Nada dijeron los cuatro cachorros; pero echaron montaña abajo, casi aplastados contra el suelo, y parecieron fundirse con los espinos y malezas, como un topo desaparece bajo la tierra de un prado.

—¿Á dónde vais, así, y sin decir palabra? gritóles Mowgli.

—¡Chis! Antes de mediodía haremos rodar por aquí su cráneo, contestó el Hermano Gris.

—¡Atrás! ¡Atrás! ¡Esperad! ¡Los hombres no se comen unos á otros! chilló Mowgli.
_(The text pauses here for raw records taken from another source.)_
Definition baked_model (prefix : string) (stored_path : Bake.TextureInfo_ -> list byte)
    (aModel : Bake.InputModel) (aIndexedMeshes : list IndexedMesh)
    (aTextures : gmap string Bake.TextureInfo_)
    (ordered : list (string * Bake.TextureInfo_)) : Baked.BakedModel :=
  {| Baked.textures := map (fun e => baked_texture prefix stored_path (snd e)) ordered;
     Baked.materials := map (baked_material aTextures) (Bake.materials aModel);
     Baked.meshes := map baked_mesh (zip (Bake.meshes aModel) aIndexedMeshes) |}.

Definition path_with_terminator (t : Bake.TextureInfo_) : list byte :=
  Bake.c_str (Bake.newPath t) ++ [x00].

(** The bytes of one material and of one mesh in the file. *)
Definition material_bytes (aTextures : gmap string Bake.TextureInfo_)
    (m : Bake.InputMaterialInfo) : list byte :=
  le32 (texture_id aTextures (Bake.baseColorTexturePath m))
  ++ le32 (texture_id aTextures (Bake.roughnessTexturePath m))
  ++ le32 (texture_id aTextures (Bake.metalnessTexturePath m))
  ++ le32 (texture_id aTextures (Bake.alphaMaskTexturePath m))
  ++ le32 (texture_id aTextures (Bake.normalMapTexturePath m)).

Definition mesh_bytes (mi : Bake.InputMeshInfo * IndexedMesh) : list byte :=
  le32 (Bake.materialIndex (fst mi))
  ++ le32 (Z.of_nat (length (im_vert (snd mi))))
  ++ le32 (Z.of_nat (length (im_indices (snd mi))))
  ++ concat (map vec3_bytes (im_vert (snd mi)))
  ++ concat (map vec3_bytes (im_norm (snd mi)))
  ++ concat (map vec2_bytes (im_text (snd mi)))
  ++ concat (map vec4_bytes (im_tangent (snd mi)))
  ++ concat (map le32 (im_indices (snd mi))).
—¿Y quién, si no tú, es el que hace un momento quería ser lobo? ¿Quién el que me tiró una cuchillada por creer yo que podía él ser hombre? dijo Akela, mientras los cuatro lobos volvían de mala gana y se dejaban caer sobre las patas traseras.

—¿Tengo, acaso, que explicar los motivos de todo lo que se me antoje hacer? contestó, furioso, Mowgli.

—¡Ya apareció el Hombre! ¡Así es como los hombres hablan! murmuró entre dientes Bagheera. ¡Así hablaban alrededor de las jaulas del Rey en Oodeypore! Á nosotros, los de la Selva, nos consta que el hombre es el más sabio de todos los seres creados. Pero, si diéramos siempre fe á nuestros propios oídos, nos convenceríamos de que es lo más tonto de este mundo.

Elevando la voz añadió:

—El hombrecito tiene en esto razón. Los hombres cazan en cuadrilla. Matar á uno, mientras no sepamos qué es lo que van á hacer los demás, es cazar mal. Venid, vamos á ver qué es lo que ése hacer contra nosotros.

—No iremos, refunfuñó el Hermano Gris. Caza solo, Hermanito. Nosotros... sabemos lo que queremos. Ya hubiera estado ahora el cráneo á punto de traerlo aquí.